Sam tries to invent a new way of transmitting meaning, conscious always of the fact that his and Claire’s teenage daughter, Esther, will one day soon become an adult and so susceptible to the virus herself.
It’s a sci-fi disaster-movie plot with a determinedly cerebral twist. Marcus offers a vividly realised dystopia, and it’s an impressive feat of imagination (and, of course, language), though at times the weirdness seems to clash a little with the traditional, pro-family theme. The villain/s, called variously Murphy and LeBov (we’re never sure if they are the same person), are less than convincing. Allusions abound to arcane aspects of Judaism, Aesop’s fables and more.
This malevolent, silenced world is full of strange substances. There are the fetid fluids that leak from the bodies of the stricken (often increased rather than stemmed by attempted cures); the serum extracted from live children that, when injected into adults, gives them temporary immunity; a strange pink gel that, when spread on bits of bark, then heated and chewed, gives Sam enough sustenance to survive without food or water for long periods. And there is the “salt” that covers the now deserted countryside – the residue of language.

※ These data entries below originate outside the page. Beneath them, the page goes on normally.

(** C7: who is served. At any time of a process, after any events, a request
    that the layers admit for a named user either came over a connection whose
    own handshake ended with a client certificate that names the user, is vouched
    for by the configured authority and is pinned if pins are configured; or it
    carries a Basic Authorization header with the name and a password (or with a
    pair that has the same SHA-256 key of the cache, [sent_credentials]) such that
    the configured password file holds a hash for the name that the password
    verifies against, or the configured directory has exactly one entry for the
    name and let it bind with the password, which is not empty, and the groups are
    those of the entry. Reloads of the access control, and what earlier requests
    left in the cache, change nothing about this. *)
Theorem served_users
    `{!Crypto, !Hmac, !World, !SerdeJson, !UrlEncoded, !HashIter, !MetadataStore, !Lru, !Cuckoo,
      !StampSerde, !ObjectStore, !ObjPaths, !UrlCrate,
      !AuthEnv, !LdapCrate, !PkiCrates, !ClientMap, !Axum, !TomlCrate, !Rustls, !RustlsLaws}
    env config path at_load at_read started p0 evs c peer t req now now_unix user gs m :
  let p := process_run env evs p0 in
  serve_start env config path at_load at_read started = Ok p0 →
  handle_conn c peer (pr_tls p) = Ok t → hq_cert req = None →
  admitted_as (H2 := deployment_storage) (pr_app p) now now_unix (tower_call t req) (pr_server p) (User user gs m) →
  (m = MMtls ∧ gs = [] ∧ ∃ tc acc leaf inter, tls (http config) = Some tc ∧ pr_tls p = Some acc ∧
     tls_accept acc c = Ok (Some (leaf :: inter)) ∧ trusted_leaf (env_read env) tc leaf ∧
     client_cert_identity leaf = Some user) ∨
  ∃ pw, sent_credentials (hq_headers req) user pw ∧
   ((m = MHtpasswd ∧ gs = [] ∧ ∃ h text ht hash, Config.htpasswd (Config.auth config) = Some h ∧
       env_read_to_string env (htpasswd_path h) = Ok text ∧ htpasswd_parse text = Ok ht ∧
       users ht !! user = Some hash ∧ bcrypt_verify pw hash = Some true) ∨
    (m = MLdap ∧ ∃ lc l, Config.ldap (Config.auth config) = Some lc ∧ LdapAuthenticator_new (env_read_to_string env) lc = Ok l ∧
       pw ≠ "" ∧ ldap_bound l user pw gs)).
Proof.
  intros p Hs Hc Hq (Hau & _ & _). apply start_users in Hs. destruct (run_users env config evs p0 Hs) as [Hu Ht]. fold p in Hu, Ht.
  destruct (auth (pr_app p)) as [a|]; [|done]. destruct (Hu a eq_refl) as (Hok & a0 & c0 & ac & Hf & ->).
  apply from_config_spec in Hf as (_ & _ & _ & Hht & Hld & _).
  destruct (authenticate _ _ _ _ _ _) as [c' r] eqn:E. simpl in Hau. subst r.
  destruct (authenticate_user _ _ _ _ _ _ _ _ Hok E) as [_ Hx].
  destruct (Hx _ _ _ eq_refl) as [(-> & Hid & ->)|[pw [[(-> & -> & ht & hash & Eh & Eu & Hv)|(-> & f & Ef & Hpw & Hfl)] Hsent]]].
  - left. split_and!; [done..|]. simpl in Hid. rewrite Hq in Hid. unfold handle_conn in Hc.
    destruct (pr_tls p) as [acc|]; case_res. destruct (tls (http config)) as [tc|]; [|done].
    match goal with H : tls_accept _ _ = Ok ?x |- _ => destruct x as [[|leaf inter]|] eqn:Ex; simpl in Hid; try done; rename H into Hacc end.
    exists tc, acc, leaf, inter. destruct (client_cert_identity leaf) as [id|] eqn:Eid; simplify_eq. split_and!; [done..| |done].
    destruct (accepted_certs (env_read env) tc acc c _ Ht Hacc) as [Hl _]. by eapply Hl.
  - right. exists pw. split; [done|]. left. split_and!; [done..|]. simpl in Eh. rewrite Eh in Hht.
    destruct (Config.htpasswd (Config.auth config)) as [h|]; [|done]. destruct Hht as (text & Er & Ep). by exists h, text, ht, hash.
  - right. exists pw. split; [done|]. right. split; [done|]. simpl in Ef. rewrite Ef in Hld.
    destruct (Config.ldap (Config.auth config)) as [lc|]; [|done].
    destruct Hld as (l & El & ->). exists lc, l. split_and!; [done..|]. by apply ldap_lookup_bound.
Qed.
(** X8: merging again the entry keyvals that were merged changes
    nothing, when no two of them share a keyword. *)
Theorem MergeSet_idempotent (S E : list string) :
  NoDup (map Keyword E) ->
  MergeSet (MergeSet S E) E = MergeSet S E.
Proof.
  intros Hnd. rewrite (MergeSet_spec (MergeSet S E) E).
  replace (filter (unseen (map Keyword (MergeSet S E))) E) with (@nil KeyVal).
  - rewrite app_nil_r, MergeSet_spec, map_app. f_equal.
    + rewrite map_map. apply map_ext. intro kv. apply winner_twice.
    + rewrite <- (map_id (filter _ E)) at 2. apply map_ext_in.
      intros e He. apply filter_In in He. apply winner_own; tauto.
  - symmetry. apply all_seen. intros e He. apply inSlice_In.
    apply MergeSet_keyword_kept. right. apply in_map. exact He.
Qed.

(** The theorem at the set and entry of scenario S6. *)
Lemma MergeSet_idempotent_witness :
  NoDup (map Keyword ["type=file"; "mode=0644"; "uid=7"])
  /\ MergeSet (MergeSet ["uid=0"; "gid=0"]
                        ["type=file"; "mode=0644"; "uid=7"])
              ["type=file"; "mode=0644"; "uid=7"]
     = ["uid=7"; "gid=0"; "type=file"; "mode=0644"].
Proof.
  assert (NoDup (map Keyword ["type=file"; "mode=0644"; "uid=7"])) as Hnd.
  { vm_compute. repeat constructor; simpl; intros H;
      repeat (destruct H as [H|H]; try discriminate H); exact H. }
  split; [exact Hnd|].
  rewrite (MergeSet_idempotent ["uid=0"; "gid=0"]
             ["type=file"; "mode=0644"; "uid=7"] Hnd).
  reflexivity.
Defined.

(** X9: when neither the set nor the entry repeats a keyword, the merge
    repeats none, and [Has] finds each keyval of the merge by its
    keyword. *)
Theorem MergeSet_distinct_keywords (S E : list string) :
  NoDup (map Keyword S) -> NoDup (map Keyword E) ->
  NoDup (map Keyword (MergeSet S E))
  /\ (forall kv, In kv (MergeSet S E) ->
                 Has (MergeSet S E) (Keyword kv) = kv).
Proof.
  intros HS HE. pose proof (MergeSet_NoDup S E HS HE) as Hnd.
  split; [exact Hnd|]. intros kv Hin. exact (Has_own _ kv Hnd Hin).
Qed.

(** The theorem on two lists that share the keyword uid. *)
Lemma MergeSet_distinct_keywords_witness :
  NoDup (map Keyword ["uid=0"; "gid=0"])
  /\ NoDup (map Keyword ["mode=0644"; "uid=7"])
  /\ NoDup (map Keyword (MergeSet ["uid=0"; "gid=0"] ["mode=0644"; "uid=7"]))
  /\ Has (MergeSet ["uid=0"; "gid=0"] ["mode=0644"; "uid=7"]) "uid" = "uid=7".
Proof.
  assert (NoDup (map Keyword ["uid=0"; "gid=0"])) as HS.
  { vm_compute. repeat constructor; simpl; intros H;
      repeat (destruct H as [H|H]; try discriminate H); exact H. }
  assert (NoDup (map Keyword ["mode=0644"; "uid=7"])) as HE.
  { vm_compute. repeat constructor; simpl; intros H;
      repeat (destruct H as [H|H]; try discriminate H); exact H. }
  split; [exact HS|]. split; [exact HE|].
  destruct (MergeSet_distinct_keywords _ _ HS HE) as [Hnd Hhas].
  split; [exact Hnd|].
  apply (Hhas "uid=7"). vm_compute. left. reflexivity.
Defined.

For all this visceral imagery, The Flame Alphabet is unnervingly bloodless in tone. The narrator, Sam, relates the “facts” of the story with a chilly detachment. His attitude to his wife is ambivalent, his attitude to others’ suffering indifferent. Maybe he can’t afford compassion, but you do at times long for a joke or two (that crack about mime isn’t enough). After all, isn’t Beckett’s black humour one of his virtues?
Still, jump in if you want your brain stimulated. Just don't expect to have your cockles warmed. Detach and survive. Easy as ABC.
CATHY DILLON
Peaches for Monsieur le Curé
By Joanne Harris
Doubleday, £13.99
You cannot blame Joanne Harris for revisiting her most successful book, Chocolat. Twice. The Whitbread-shortlisted novel, about a chocolatier who peps up Lent in a French village with her sinful confections, seduced millions of readers and was made into an Oscar-nominated film.
In this book, the third featuring the chocolate-making Vianne Rocher, Harris returns to Lansquenet, and this time it’s Ramadan. August 2010, to be precise, shortly before the French government banned the wearing of the Islamic veil.
Much has changed in the intervening eight years. Whereas Chocolat was concerned with feasting and fasting, Peaches for Monsieur le Curé is all about cultural clashes. A Muslim community has rooted itself along the banks of the river in Lansquenet, an intensely Catholic village. There is a mosque with an imam and women veiled from head to foot. The Muslims have brought new ways, and conflict is brewing. Even the more open-minded villagers are feeling the tension. “I’m sick of trying to be sensitive,” snaps Vianne’s friend Josephine, who feels she is being judged because her cafe serves alcohol.
Vianne again encounters Fr Reynaud, the overzealous curate from Chocolat, who is suspected of serious offences and has been ordered to step down. Adding insult to injury, the bishop has replaced him with a priest who likes to use PowerPoint during sermons and has, quelle horreur, bleached teeth. It is up to Vianne, who has magical powers, to sort everything.
And so, in Lansquenet, it’s the Islamic crescent moon versus the Christian cross, with the sound of the azan, the traditional call to prayer, competing for supremacy with the church bells. This is one small village, but of course the religious conflicts are universal ones. Harris is good at tackling tricky issues, and she doesn’t shy away from the problems of the face veil. “How do you even start to talk to someone who never shows their face?” a villager asks in exasperation.
The book is thought-provoking, but the symbolism is heavy-handed and the melodrama relentless. It's not nearly as engaging as the original – and, sadly, there's much less chocolate.